Data excerpts:
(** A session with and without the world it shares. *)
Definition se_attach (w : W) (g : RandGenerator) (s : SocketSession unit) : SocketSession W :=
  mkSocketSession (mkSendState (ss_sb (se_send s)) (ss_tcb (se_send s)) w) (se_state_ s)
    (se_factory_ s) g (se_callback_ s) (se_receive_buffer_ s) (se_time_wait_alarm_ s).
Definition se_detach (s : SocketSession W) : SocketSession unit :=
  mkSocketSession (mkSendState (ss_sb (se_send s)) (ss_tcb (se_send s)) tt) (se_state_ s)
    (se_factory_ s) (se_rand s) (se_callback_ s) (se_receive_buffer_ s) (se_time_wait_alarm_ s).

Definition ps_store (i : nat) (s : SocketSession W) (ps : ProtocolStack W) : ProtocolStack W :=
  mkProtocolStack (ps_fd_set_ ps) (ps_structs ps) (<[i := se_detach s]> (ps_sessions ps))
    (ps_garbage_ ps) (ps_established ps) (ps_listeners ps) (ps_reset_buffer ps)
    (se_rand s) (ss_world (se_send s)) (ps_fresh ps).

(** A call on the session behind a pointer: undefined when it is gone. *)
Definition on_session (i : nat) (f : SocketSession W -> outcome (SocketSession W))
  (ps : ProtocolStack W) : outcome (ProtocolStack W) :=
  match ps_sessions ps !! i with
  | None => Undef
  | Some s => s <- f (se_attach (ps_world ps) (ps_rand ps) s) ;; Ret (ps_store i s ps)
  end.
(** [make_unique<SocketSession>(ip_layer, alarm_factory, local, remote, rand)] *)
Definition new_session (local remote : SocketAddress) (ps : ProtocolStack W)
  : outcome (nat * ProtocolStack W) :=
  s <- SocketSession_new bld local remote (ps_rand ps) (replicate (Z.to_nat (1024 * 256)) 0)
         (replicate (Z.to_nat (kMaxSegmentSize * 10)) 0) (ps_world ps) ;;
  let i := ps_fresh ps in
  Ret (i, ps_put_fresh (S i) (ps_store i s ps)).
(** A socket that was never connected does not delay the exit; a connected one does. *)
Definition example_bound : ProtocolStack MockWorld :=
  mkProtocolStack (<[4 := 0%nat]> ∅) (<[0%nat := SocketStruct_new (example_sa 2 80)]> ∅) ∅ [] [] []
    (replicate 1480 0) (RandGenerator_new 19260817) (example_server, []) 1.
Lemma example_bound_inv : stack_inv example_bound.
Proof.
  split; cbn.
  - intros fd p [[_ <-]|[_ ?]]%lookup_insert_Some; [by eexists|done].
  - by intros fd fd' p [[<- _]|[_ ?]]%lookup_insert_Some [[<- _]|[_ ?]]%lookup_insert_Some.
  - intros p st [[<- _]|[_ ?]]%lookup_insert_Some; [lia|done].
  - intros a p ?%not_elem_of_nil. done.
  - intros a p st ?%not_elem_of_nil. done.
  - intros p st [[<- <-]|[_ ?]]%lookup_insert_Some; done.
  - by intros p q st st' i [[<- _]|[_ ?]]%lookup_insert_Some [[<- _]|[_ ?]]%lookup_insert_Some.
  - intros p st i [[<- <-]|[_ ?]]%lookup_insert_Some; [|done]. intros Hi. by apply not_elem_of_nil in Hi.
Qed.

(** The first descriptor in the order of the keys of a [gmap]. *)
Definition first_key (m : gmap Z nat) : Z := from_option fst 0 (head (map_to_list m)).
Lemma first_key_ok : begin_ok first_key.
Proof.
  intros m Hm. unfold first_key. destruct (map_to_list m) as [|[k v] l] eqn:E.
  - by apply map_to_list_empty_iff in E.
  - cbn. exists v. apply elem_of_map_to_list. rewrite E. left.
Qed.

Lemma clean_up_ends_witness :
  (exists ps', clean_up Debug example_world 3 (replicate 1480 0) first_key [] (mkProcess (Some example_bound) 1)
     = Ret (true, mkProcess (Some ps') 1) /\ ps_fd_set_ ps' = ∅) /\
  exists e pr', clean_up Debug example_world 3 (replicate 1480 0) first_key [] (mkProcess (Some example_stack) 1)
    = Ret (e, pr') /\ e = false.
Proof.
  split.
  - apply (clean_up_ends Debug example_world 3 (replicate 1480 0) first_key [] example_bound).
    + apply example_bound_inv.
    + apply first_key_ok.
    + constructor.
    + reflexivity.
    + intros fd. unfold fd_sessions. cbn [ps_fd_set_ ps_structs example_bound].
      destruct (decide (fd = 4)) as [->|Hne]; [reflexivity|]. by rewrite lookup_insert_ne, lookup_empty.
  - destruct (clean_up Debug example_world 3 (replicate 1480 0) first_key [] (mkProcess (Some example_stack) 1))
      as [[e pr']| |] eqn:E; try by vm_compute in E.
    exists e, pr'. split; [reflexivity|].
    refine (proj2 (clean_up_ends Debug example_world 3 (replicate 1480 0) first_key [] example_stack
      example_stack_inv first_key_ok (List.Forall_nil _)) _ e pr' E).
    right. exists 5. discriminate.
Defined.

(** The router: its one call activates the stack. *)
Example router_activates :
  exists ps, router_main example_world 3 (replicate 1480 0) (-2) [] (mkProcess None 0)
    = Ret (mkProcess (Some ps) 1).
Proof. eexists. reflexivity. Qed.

---

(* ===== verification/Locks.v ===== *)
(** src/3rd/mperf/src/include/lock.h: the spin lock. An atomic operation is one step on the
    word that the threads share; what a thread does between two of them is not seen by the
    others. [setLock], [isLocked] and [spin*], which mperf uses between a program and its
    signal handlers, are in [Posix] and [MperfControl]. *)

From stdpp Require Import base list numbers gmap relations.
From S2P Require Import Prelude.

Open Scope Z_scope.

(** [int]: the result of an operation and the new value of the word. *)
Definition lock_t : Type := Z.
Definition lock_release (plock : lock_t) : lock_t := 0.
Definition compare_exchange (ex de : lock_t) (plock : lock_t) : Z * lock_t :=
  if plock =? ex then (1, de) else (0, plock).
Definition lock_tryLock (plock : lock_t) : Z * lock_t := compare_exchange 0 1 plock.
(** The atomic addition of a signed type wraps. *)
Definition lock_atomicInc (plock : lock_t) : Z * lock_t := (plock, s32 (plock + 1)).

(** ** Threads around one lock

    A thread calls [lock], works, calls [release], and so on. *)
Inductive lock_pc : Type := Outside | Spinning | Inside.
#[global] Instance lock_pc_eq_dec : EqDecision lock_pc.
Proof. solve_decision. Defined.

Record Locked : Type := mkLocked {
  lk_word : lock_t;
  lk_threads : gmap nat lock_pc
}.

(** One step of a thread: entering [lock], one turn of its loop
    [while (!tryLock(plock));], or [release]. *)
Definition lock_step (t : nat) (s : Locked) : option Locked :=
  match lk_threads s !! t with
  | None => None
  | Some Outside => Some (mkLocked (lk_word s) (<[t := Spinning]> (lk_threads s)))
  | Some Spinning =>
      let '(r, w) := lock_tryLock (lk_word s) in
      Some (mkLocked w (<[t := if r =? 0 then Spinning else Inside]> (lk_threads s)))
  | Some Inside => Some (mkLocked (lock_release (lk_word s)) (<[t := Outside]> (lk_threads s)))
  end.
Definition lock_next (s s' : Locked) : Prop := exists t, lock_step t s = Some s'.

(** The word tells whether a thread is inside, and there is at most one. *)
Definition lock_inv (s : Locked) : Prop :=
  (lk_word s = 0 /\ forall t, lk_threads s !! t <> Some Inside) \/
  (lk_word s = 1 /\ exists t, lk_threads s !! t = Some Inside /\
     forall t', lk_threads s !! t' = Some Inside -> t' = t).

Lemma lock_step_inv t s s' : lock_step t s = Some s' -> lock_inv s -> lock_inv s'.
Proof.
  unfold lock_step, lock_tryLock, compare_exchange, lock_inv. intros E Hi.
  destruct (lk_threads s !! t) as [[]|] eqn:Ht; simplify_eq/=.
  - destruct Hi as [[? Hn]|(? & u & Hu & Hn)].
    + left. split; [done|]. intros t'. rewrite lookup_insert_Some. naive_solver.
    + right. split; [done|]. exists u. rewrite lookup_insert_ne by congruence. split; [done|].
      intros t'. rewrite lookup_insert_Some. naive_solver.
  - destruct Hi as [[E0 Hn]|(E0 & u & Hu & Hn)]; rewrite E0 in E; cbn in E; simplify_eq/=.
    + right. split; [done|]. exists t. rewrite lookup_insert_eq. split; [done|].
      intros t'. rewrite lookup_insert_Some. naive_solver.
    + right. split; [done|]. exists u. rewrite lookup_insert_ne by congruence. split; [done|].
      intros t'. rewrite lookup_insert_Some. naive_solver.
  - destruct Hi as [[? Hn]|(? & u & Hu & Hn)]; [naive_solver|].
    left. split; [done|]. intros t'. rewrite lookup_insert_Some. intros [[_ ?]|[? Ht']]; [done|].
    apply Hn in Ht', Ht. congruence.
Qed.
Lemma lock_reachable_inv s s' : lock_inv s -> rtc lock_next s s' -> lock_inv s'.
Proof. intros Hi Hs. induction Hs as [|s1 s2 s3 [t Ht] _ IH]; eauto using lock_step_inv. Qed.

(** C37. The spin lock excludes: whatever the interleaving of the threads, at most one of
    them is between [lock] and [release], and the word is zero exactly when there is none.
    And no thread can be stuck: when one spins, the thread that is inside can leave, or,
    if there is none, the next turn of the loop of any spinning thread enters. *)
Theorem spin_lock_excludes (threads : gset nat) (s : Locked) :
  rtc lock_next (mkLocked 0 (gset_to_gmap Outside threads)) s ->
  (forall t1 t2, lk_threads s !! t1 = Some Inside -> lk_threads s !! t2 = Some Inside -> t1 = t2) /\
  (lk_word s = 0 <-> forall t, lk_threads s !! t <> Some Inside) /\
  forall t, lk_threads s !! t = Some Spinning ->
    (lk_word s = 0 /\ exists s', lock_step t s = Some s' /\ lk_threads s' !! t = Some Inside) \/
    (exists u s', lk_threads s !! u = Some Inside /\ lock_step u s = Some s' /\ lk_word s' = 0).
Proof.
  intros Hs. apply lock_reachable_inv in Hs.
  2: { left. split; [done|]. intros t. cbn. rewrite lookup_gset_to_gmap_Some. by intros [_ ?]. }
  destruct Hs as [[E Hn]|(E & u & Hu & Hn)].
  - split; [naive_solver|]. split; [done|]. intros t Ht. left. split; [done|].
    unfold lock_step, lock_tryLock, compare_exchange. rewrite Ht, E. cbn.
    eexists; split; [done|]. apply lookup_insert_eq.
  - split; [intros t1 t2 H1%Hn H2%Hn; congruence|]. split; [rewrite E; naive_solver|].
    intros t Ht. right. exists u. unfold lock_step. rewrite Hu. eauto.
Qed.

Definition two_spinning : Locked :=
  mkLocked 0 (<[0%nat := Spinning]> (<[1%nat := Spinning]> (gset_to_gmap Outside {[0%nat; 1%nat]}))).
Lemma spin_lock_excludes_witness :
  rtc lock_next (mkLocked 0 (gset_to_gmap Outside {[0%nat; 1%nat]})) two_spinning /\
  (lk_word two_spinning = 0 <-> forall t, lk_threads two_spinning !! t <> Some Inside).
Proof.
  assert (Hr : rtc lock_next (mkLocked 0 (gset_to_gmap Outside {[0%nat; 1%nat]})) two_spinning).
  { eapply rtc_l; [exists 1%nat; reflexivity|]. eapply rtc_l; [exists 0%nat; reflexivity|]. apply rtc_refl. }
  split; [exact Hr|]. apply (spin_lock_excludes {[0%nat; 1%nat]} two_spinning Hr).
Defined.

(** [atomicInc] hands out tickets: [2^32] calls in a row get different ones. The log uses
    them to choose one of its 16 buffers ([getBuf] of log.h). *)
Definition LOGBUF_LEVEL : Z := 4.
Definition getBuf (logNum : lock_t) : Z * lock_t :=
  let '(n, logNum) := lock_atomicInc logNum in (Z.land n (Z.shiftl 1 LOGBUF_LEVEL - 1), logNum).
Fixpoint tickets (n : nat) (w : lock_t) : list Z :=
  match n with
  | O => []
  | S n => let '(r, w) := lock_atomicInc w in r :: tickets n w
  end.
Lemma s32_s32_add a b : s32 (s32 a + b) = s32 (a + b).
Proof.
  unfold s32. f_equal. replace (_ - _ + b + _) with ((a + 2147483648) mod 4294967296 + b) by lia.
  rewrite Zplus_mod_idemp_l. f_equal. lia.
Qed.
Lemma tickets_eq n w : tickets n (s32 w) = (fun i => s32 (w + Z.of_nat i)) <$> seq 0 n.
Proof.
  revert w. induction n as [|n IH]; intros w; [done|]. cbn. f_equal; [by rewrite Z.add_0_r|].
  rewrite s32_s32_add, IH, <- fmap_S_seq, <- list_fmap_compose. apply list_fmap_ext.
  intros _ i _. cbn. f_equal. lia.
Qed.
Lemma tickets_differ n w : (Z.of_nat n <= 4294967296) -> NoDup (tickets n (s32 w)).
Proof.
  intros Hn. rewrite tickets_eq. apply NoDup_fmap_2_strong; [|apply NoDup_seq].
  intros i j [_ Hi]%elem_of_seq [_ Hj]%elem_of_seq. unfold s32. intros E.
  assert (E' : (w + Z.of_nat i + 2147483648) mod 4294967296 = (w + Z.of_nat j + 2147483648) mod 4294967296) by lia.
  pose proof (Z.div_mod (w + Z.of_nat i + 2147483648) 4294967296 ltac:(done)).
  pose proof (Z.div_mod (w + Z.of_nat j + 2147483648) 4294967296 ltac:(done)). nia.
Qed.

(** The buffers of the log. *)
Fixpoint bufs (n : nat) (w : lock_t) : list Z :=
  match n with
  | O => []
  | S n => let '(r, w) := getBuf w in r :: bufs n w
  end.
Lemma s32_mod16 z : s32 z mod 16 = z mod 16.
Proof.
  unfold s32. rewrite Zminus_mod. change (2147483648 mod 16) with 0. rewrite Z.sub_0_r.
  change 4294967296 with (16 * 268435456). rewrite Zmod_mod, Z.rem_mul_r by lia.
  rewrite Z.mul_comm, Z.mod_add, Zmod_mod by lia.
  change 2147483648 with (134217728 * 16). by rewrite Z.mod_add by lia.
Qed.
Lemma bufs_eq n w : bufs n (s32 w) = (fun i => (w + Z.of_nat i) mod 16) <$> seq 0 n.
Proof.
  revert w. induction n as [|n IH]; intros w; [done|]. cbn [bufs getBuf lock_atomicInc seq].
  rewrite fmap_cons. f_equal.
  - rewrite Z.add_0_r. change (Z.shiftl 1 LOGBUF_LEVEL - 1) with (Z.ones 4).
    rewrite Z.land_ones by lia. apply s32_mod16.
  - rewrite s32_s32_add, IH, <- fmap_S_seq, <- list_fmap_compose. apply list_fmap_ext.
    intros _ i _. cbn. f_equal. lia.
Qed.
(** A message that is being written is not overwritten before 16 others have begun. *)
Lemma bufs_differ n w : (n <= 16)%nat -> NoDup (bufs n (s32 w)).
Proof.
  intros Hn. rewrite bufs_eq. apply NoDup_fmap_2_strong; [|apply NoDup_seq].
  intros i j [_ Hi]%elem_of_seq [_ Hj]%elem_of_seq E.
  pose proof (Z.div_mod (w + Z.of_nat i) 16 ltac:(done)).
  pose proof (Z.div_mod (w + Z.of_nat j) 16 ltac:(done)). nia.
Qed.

Problem statement: Could you write out, exactly as they stand, only the lines above that begin at the line with "them is between" and stop after the line with "Theorem spin_lock_excludes (threads"?

Expected output:
    them is between [lock] and [release], and the word is zero exactly when there is none.
    And no thread can be stuck: when one spins, the thread that is inside can leave, or,
    if there is none, the next turn of the loop of any spinning thread enters. *)
Theorem spin_lock_excludes (threads : gset nat) (s : Locked) :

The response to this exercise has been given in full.